Data extracts
Definition load_poll : loader := λ c, Ready (fetch_data load_cid c).

Definition format_is_raw (f : option ResponseFormat) : bool := match f with Some Format_Raw => true | _ => false end.

(** [id] is the number of the context *)
Definition retrieve_path_metadata (id : Z) (path : Path) (format : option ResponseFormat) : res string Out :=
  if format_is_raw format then (resolve_raw load_cid dns murmur3 id path).1
  else (resolve load_cid dns murmur3 id path).1.

(** [fill_buf] of a reader with a buffer of one MiB *)
Definition fill_buf (fuel : nat) (reader : OutPrettyReader) : res string (bytes * OutPrettyReader) :=
  match pretty_poll_read fuel load_poll (1024 * 1024) reader with
  | Some (Ready (Ok b), reader) => Ok (b, reader)
  | Some (Ready (Err e), _) => Err e
  | _ => Panic
  end.

(** A seek drops what is in the buffer. *)
Definition seek_to (range : option Range) (sample : bytes) (reader : OutPrettyReader) : res string (bytes * OutPrettyReader) :=
  match range with
  | Some range =>
      match pretty_start_seek (SeekStart (range_start range)) reader with
      | (Ok _, reader) => Ok ([], reader)
      | (Err e, _) => Err e
      | (Panic, _) => Panic
      end
  | None => Ok (sample, reader)
  end.

Definition get_file (fuel : nat) (id : Z) (path : Path) (path_metadata : option Out) (range : option Range)
    : res string (FileResult * Metadata) :=
  path_metadata ← match path_metadata with
                  | Some m => Ok m
                  | None => retrieve_path_metadata id path None
                  end;
  let metadata := out_metadata path_metadata in
  if out_is_dir path_metadata then Ok (FileResult_Directory path_metadata, metadata)
  else
    reader ← out_pretty path_metadata (match range with Some r => Some (range_end r) | None => None end);
    '(sample, reader) ← fill_buf fuel reader;
    let mime := sniff_content_type sample in
    '(buffer, reader) ← seek_to range sample reader;
    let body := {| sb_buffer := buffer; sb_reader := reader; sb_size := md_size metadata; sb_mime := Some mime |} in
    match md_typ metadata with
    | OutType_Raw => Ok (FileResult_Raw body, metadata)
    | _ => Ok (FileResult_File body, metadata)
    end.
Lemma cache_control_ok `{!IpldLib} h metadata : ∃ h' name,
  add_cache_control_headers h metadata = Ok h' ∧ (name = CACHE_CONTROL ∨ name = LAST_MODIFIED) ∧ only name h h'.
Proof.
  unfold add_cache_control_headers. case_bool_decide.
  - eexists _, _. destruct (insert_str_ok LAST_MODIFIED now_text h now_visible) as [-> Ho]. split_and!; [done|by right|done].
  - eexists _, CACHE_CONTROL. split; [done|]. split; [by left|]. intros n Hn. by apply lookup_insert_ne.
Qed.

Lemma content_length_ok h size : match size with Some n => 0 ≤ n | None => True end →
  ∃ h', add_content_length_header h size = Ok h' ∧ only CONTENT_LENGTH h h' ∧
    match size with Some n => hm_get CONTENT_LENGTH h' = Some (usize_to_string n) | None => True end.
Proof.
  intros Hn. destruct size as [n|]; [|by exists h]. cbn [add_content_length_header]. eexists.
  destruct (insert_str_ok CONTENT_LENGTH (usize_to_string n) h (usize_visible n Hn)) as [-> Ho].
  split; [done|]. split; [done|]. apply hm_get_insert.
Qed.

Lemma etag_ok h etag : Forall visible etag →
  ∃ h', set_etag_headers h etag = Ok h' ∧ only ETAG h h' ∧ hm_get ETAG h' = Some etag.
Proof.
  intros Hv. eexists. unfold set_etag_headers. destruct (insert_str_ok ETAG etag h Hv) as [-> Ho]. split; [done|].
  split; [done|]. apply hm_get_insert.
Qed.

Lemma filename_visible s : Forall visible s → Forall visible (get_filename s).
Proof.
  intros Hs. unfold get_filename. destruct (last _) as [x|] eqn:E; [|constructor].
  apply last_Some_elem_of, list_elem_of_filter in E as [_ Hin]. simpl. revert x Hin.
  induction Hs as [|b s Hb Hs IH]; cbn [split_on]; intros x Hin.
  { apply list_elem_of_singleton in Hin as ->. constructor. }
  destruct (SLASH =? b); [apply elem_of_cons in Hin as [->|Hin]; [constructor|by apply IH]|].
  destruct (split_on (Z.eqb SLASH) s) as [|part parts]; [apply list_elem_of_singleton in Hin as ->; by apply Forall_singleton|].
  apply elem_of_cons in Hin as [->|Hin]; [constructor; [done|]; apply IH|apply IH]; by constructor.
Qed.

Lemma disposition_ok h filename path (download : bool) : Forall visible filename → Forall visible (Path_fmt path) →
  ∃ h' name, add_content_disposition_headers h filename path download = Ok (h', name) ∧ only CONTENT_DISPOSITION h h'.
Proof.
  intros Hf Hp. unfold add_content_disposition_headers.
  set (name := match filename with [] => get_filename (Path_fmt path) | _ => filename end).
  assert (Forall visible name) as Hname by (unfold name; destruct filename; [by apply filename_visible|done]).
  clearbody name. destruct (insert_str_ok CONTENT_DISPOSITION
    ((if download then str "attachment" else str "inline") ++ str "; filename=" ++ name) h) as [Hi Ho].
  { apply Forall_app; split; [destruct download; visible_literal|]. by apply Forall_app; split; [visible_literal|]. }
  destruct name as [|c name]; [by exists h, []|]. unfold set_content_disposition_headers. rewrite Hi.
  eexists _, _. by split.
Qed.

Lemma content_type_ok h name mime : match mime with Some m => Forall visible m | None => True end →
  ∃ h', add_content_type_headers h name mime = Ok h' ∧ only CONTENT_TYPE h h'.
Proof.
  intros Hm. unfold add_content_type_headers. cbv zeta.
  set (ct := match mime_guess name with Some ct => ct | None => default [] mime end).
  assert (Forall visible ct) as Hct.
  { unfold ct. destruct (mime_guess name) as [m|] eqn:E; [by eapply mime_guess_visible|]. destruct mime; [exact Hm|constructor]. }
  set (ct1 := if starts_with_str (str "text/") ct && negb (contains_str (str "charset") ct) then ct ++ str "; charset=utf-8" else ct).
  assert (Forall visible ct1) as Hct1.
  { clearbody ct. unfold ct1. destruct (_ && _); [|done]. apply Forall_app; split; [done|visible_literal]. }
  set (ct2 := if starts_with_str (str "text/html") ct1 then str "text/html" else ct1).
  assert (Forall visible ct2) as Hct2 by (unfold ct2; clearbody ct1; destruct (starts_with_str _ _); [visible_literal|done]).
  clearbody ct2. destruct ct2 as [|c ct2]; [by exists h|]. eexists. by apply insert_str_ok.
Qed.

Lemma trim_quotes_visible s : Forall visible s → Forall visible (trim_end_quotes s).
Proof.
  induction 1 as [|b s Hb Hs IH]; [constructor|]. cbn [trim_end_quotes]. destruct (trim_end_quotes s); [|by constructor].
  case_match; [constructor|by apply Forall_singleton].
Qed.

Lemma etag_range_ok h range etag : hm_get ETAG h = Some etag → Forall visible etag →
  0 ≤ range_start range → 0 < range_end range < 2 ^ 64 →
  ∃ h', add_etag_range h range = Ok h' ∧ only ETAG h h'.
Proof.
  intros He Hv Hs Hend. unfold add_etag_range. destruct (h !! ETAG) as [l|] eqn:E; [|by exists h].
  rewrite He. cbn [unwrap mbind res_bind]. rewrite header_visible_str by done. cbn [unwrap mbind res_bind].
  eexists. apply insert_str_ok. rewrite Int.wrap_id by (unfold Int.in_u; lia).
  repeat (apply Forall_app; split); first [by apply trim_quotes_visible | apply usize_visible; lia | visible_literal].
Qed.

(** The value of the Content-Range header *)
Definition content_range (range : Range) (size : Z) : bytes :=
  str "bytes " ++ usize_to_string (range_start range) ++ str "-" ++ usize_to_string (range_end range - 1)
  ++ str "/" ++ usize_to_string size.

Lemma content_range_ok h range size : 0 ≤ range_start range → 0 < range_end range → 0 ≤ size →
  ∃ h', add_content_range_headers h range (Some size) = Ok h' ∧ only CONTENT_RANGE h h' ∧
    hm_get CONTENT_RANGE h' = Some (content_range range size).
Proof.
  intros Hs He Hsize. unfold add_content_range_headers. rewrite (proj2 (Z.eqb_neq _ 0)) by lia. eexists.
  edestruct insert_str_ok as [Hi Ho]; [|rewrite Hi].
  - repeat (apply Forall_app; split); first [apply usize_visible; lia | visible_literal].
  - split; [done|]. split; [done|]. apply hm_get_insert.
Qed.
End headers.

(** ** Range requests *)

Section range_requests.
Context `{UnixfsProto} `{!PathText} `{!IpldLib} `{!GatewayLib} `{!WebLib} `{!CarLib} `{!GatewayLibLaws} `{!WebLibLaws}.
Context (load_cid : Cid → res string LoadedCid) (dns : DnsResolver) (murmur3 : bytes → Z).

(** What a response repeats of a request is visible text. *)
Definition printable_request (req : IpfsRequest) : Prop :=
  Forall visible (get_etag (rq_cid req) (Some (rq_format req))) ∧ Forall visible (rq_query_file_name req) ∧
  Forall visible (Path_fmt (rq_resolved_path req)) ∧
  Forall (λ c, Forall visible (cid_to_str c)) (md_resolved_path (out_metadata (rq_path_metadata req))).

Lemma only_get name m h h' : only name h h' → m ≠ name → hm_get m h' = hm_get m h.
Proof. intros Ho Hm. unfold hm_get. by rewrite Ho. Qed.

Lemma etag_check_none h cid f : hm_get (str "if-none-match") h = None → etag_check h cid f = Ok None.
Proof. intros E. unfold etag_check. by rewrite E. Qed.

(** The end of a range response *)
Lemma serve_range_ok h body range size etag :
  hm_get ETAG h = Some etag → Forall visible etag → 0 ≤ range_start range < range_end (capped_range range (Some size)) →
  range_end range < 2 ^ 64 → 0 ≤ size →
  ∃ h', serve_range h body (Some range) (Some size) = Ok (GatewayResponse_new PARTIAL_CONTENT (Body_Stream body) h') ∧
    hm_get CONTENT_RANGE h' = Some (content_range (capped_range range (Some size)) size).
Proof.
  intros He Hv Hr Hend Hsize. unfold serve_range. set (r := capped_range range (Some size)) in *.
  assert (range_start r = range_start range ∧ range_end r ≤ range_end range) as [Es Ee] by (unfold r; cbn; lia).
  destruct (etag_range_ok h r etag) as (h1 & -> & Ho1); [done|done|lia|lia|]. cbn [unwrapped mbind res_bind].
  destruct (content_range_ok h1 r size) as (h2 & -> & _ & Hcr); [lia|lia|done|]. cbn [unwrapped mbind res_bind].
  by exists h2.
Qed.

Ltac unseen := by apply (bool_decide_unpack _); vm_compute.

(** A file up to the range of its response *)
Lemma serve_fs_file_ok req h body metadata range size n :
  printable_request req → md_unixfs_type metadata = Some UnixfsType_File → md_size metadata = Some size →
  match sb_mime body with Some m => Forall visible m | None => True end →
  body_length range (Some size) = Some n → 0 ≤ n → hm_get (str "if-none-match") h = None →
  ∃ h', serve_fs_file req h body metadata range = serve_range h' body range (Some size) ∧
    hm_get ETAG h' = Some (get_etag (rq_cid req) (Some (rq_format req))) ∧
    hm_get CONTENT_LENGTH h' = Some (usize_to_string n) ∧ hm_get CONTENT_RANGE h' = hm_get CONTENT_RANGE h.
Proof.
  intros (Hetag & Hname & Hpath & _) Ht Hsize Hmime Hn Hn0 Hinm. unfold serve_fs_file. rewrite Ht, Hsize. cbn [ok_or mbind res_bind].
  destruct (cache_control_ok h metadata) as (h1 & n1 & -> & Hn1 & Ho1). cbn [unwrapped mbind res_bind]. rewrite Hn.
  destruct (content_length_ok h1 (Some n) Hn0) as (h2 & -> & Ho2 & Hcl). cbn [unwrapped mbind res_bind].
  destruct (etag_ok h2 _ Hetag) as (h3 & -> & Ho3 & He3). cbn [unwrapped mbind res_bind].
  rewrite etag_check_none.
  2:{ rewrite (only_get _ _ _ _ Ho3), (only_get _ _ _ _ Ho2), (only_get _ _ _ _ Ho1); [done|destruct Hn1 as [->| ->]; unseen|unseen..]. }
  cbn [unwrapped mbind res_bind].
  destruct (disposition_ok h3 (rq_query_file_name req) (rq_resolved_path req) (rq_download req) Hname Hpath) as (h4 & name & -> & Ho4).
  cbn [unwrapped mbind res_bind]. rewrite decide_False by done.
  destruct (content_type_ok h4 name (sb_mime body) Hmime) as (h5 & -> & Ho5). cbn [unwrapped mbind res_bind].
  exists h5. split; [done|]. split_and!.
  - rewrite (only_get _ _ _ _ Ho5), (only_get _ _ _ _ Ho4); [done|unseen..].
  - rewrite (only_get _ _ _ _ Ho5), (only_get _ _ _ _ Ho4), (only_get _ _ _ _ Ho3); [done|unseen..].
  - rewrite (only_get _ _ _ _ Ho5), (only_get _ _ _ _ Ho4), (only_get _ _ _ _ Ho3), (only_get _ _ _ _ Ho2), (only_get _ _ _ _ Ho1);
      [done|destruct Hn1 as [->| ->]; unseen|unseen..].
Qed.

(** A file as its reader serves it *)
Lemma serve_fs_body depth fuel st id http req h u content k range first :
  out_content (rq_path_metadata req) = OutContent_Unixfs u → file_content load_cid u content k →
  md_typ (out_metadata (rq_path_metadata req)) = OutType_Unixfs → Z.of_nat (length content) < 2 ^ 63 →
  request_range http = range → (3 * k + 2 < fuel)%nat →
  match range with
  | Some r => first = range_start r ∧ 0 ≤ first < Z.min (range_end r) (Z.of_nat (length content)) ∧ range_end r < 2 ^ 63
  | None => first = 0
  end → printable_request req →
  ∃ h0 body, only HEADER_X_IPFS_ROOTS h h0 ∧
    serve_fs load_cid dns murmur3 depth fuel st id http req h
    = serve_fs_file req h0 body (out_metadata (rq_path_metadata req)) range ∧
    (∃ sample, sb_mime body = Some (sniff_content_type sample)) ∧
    body_yields load_cid fuel body (byte_slice content first (file_limit content (range_end <$> range))).
Proof.
  intros Hu Hc Htyp Hlen Hrr Hfuel Hr Hreq.
  assert (∃ body sample, sb_mime body = Some (sniff_content_type sample) ∧
    get_file load_cid dns murmur3 fuel id (rq_resolved_path req) (Some (rq_path_metadata req)) range
    = Ok (FileResult_File body, out_metadata (rq_path_metadata req)) ∧
    body_yields load_cid fuel body (byte_slice content first (file_limit content (range_end <$> range)))) as (body & sample & Hm & Hget & Hy).
  { unfold get_file. cbn [mbind res_bind]. unfold out_is_dir, out_pretty. rewrite Hu.
    replace (is_dir u) with false by (by destruct Hc as [->|(n & -> & _)]). destruct range as [r|].
    - destruct Hr as (-> & Hf & Hend).
      destruct (file_range load_cid u content k fuel (Some (range_end r)) Hc Hlen ltac:(cbn; lia) Hfuel (range_start r))
        as (p & sample & p1 & p2 & -> & Hfill & Hseek & Hbody); [done|]. cbn [mbind res_bind]. rewrite Hfill.
      cbn [mbind res_bind seek_to]. rewrite Hseek. cbn [mbind res_bind]. rewrite Htyp. eexists _, _. split; [|split; [done|apply Hbody]]. done.
    - subst first. destruct (file_whole load_cid u content k fuel None Hc Hlen I Hfuel) as (p & sample & p1 & -> & Hfill & Hbody).
      cbn [mbind res_bind]. rewrite Hfill. cbn [mbind res_bind seek_to]. rewrite Htyp. eexists _, _. split; [|split; [done|apply Hbody]]. done. }
  destruct (roots_ok h (out_metadata (rq_path_metadata req))) as (h0 & Hroots & Ho); [by apply Hreq|].
  exists h0, body. split; [done|]. split; [|by eauto]. destruct depth; cbn [serve_fs]; rewrite Hrr, Hget; cbn [with_status mbind res_bind];
    rewrite Hroots; done.
Qed.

Directions for this task
A verbatim transcription is needed of the lines above, starting at the line with "Lemma trim_quotes_visible s" and ending at the line with "(** The value of the Content-Range header *)", both included, and of nothing else.

Response to the exercise
Lemma trim_quotes_visible s : Forall visible s → Forall visible (trim_end_quotes s).
Proof.
  induction 1 as [|b s Hb Hs IH]; [constructor|]. cbn [trim_end_quotes]. destruct (trim_end_quotes s); [|by constructor].
  case_match; [constructor|by apply Forall_singleton].
Qed.

Lemma etag_range_ok h range etag : hm_get ETAG h = Some etag → Forall visible etag →
  0 ≤ range_start range → 0 < range_end range < 2 ^ 64 →
  ∃ h', add_etag_range h range = Ok h' ∧ only ETAG h h'.
Proof.
  intros He Hv Hs Hend. unfold add_etag_range. destruct (h !! ETAG) as [l|] eqn:E; [|by exists h].
  rewrite He. cbn [unwrap mbind res_bind]. rewrite header_visible_str by done. cbn [unwrap mbind res_bind].
  eexists. apply insert_str_ok. rewrite Int.wrap_id by (unfold Int.in_u; lia).
  repeat (apply Forall_app; split); first [by apply trim_quotes_visible | apply usize_visible; lia | visible_literal].
Qed.

(** The value of the Content-Range header *)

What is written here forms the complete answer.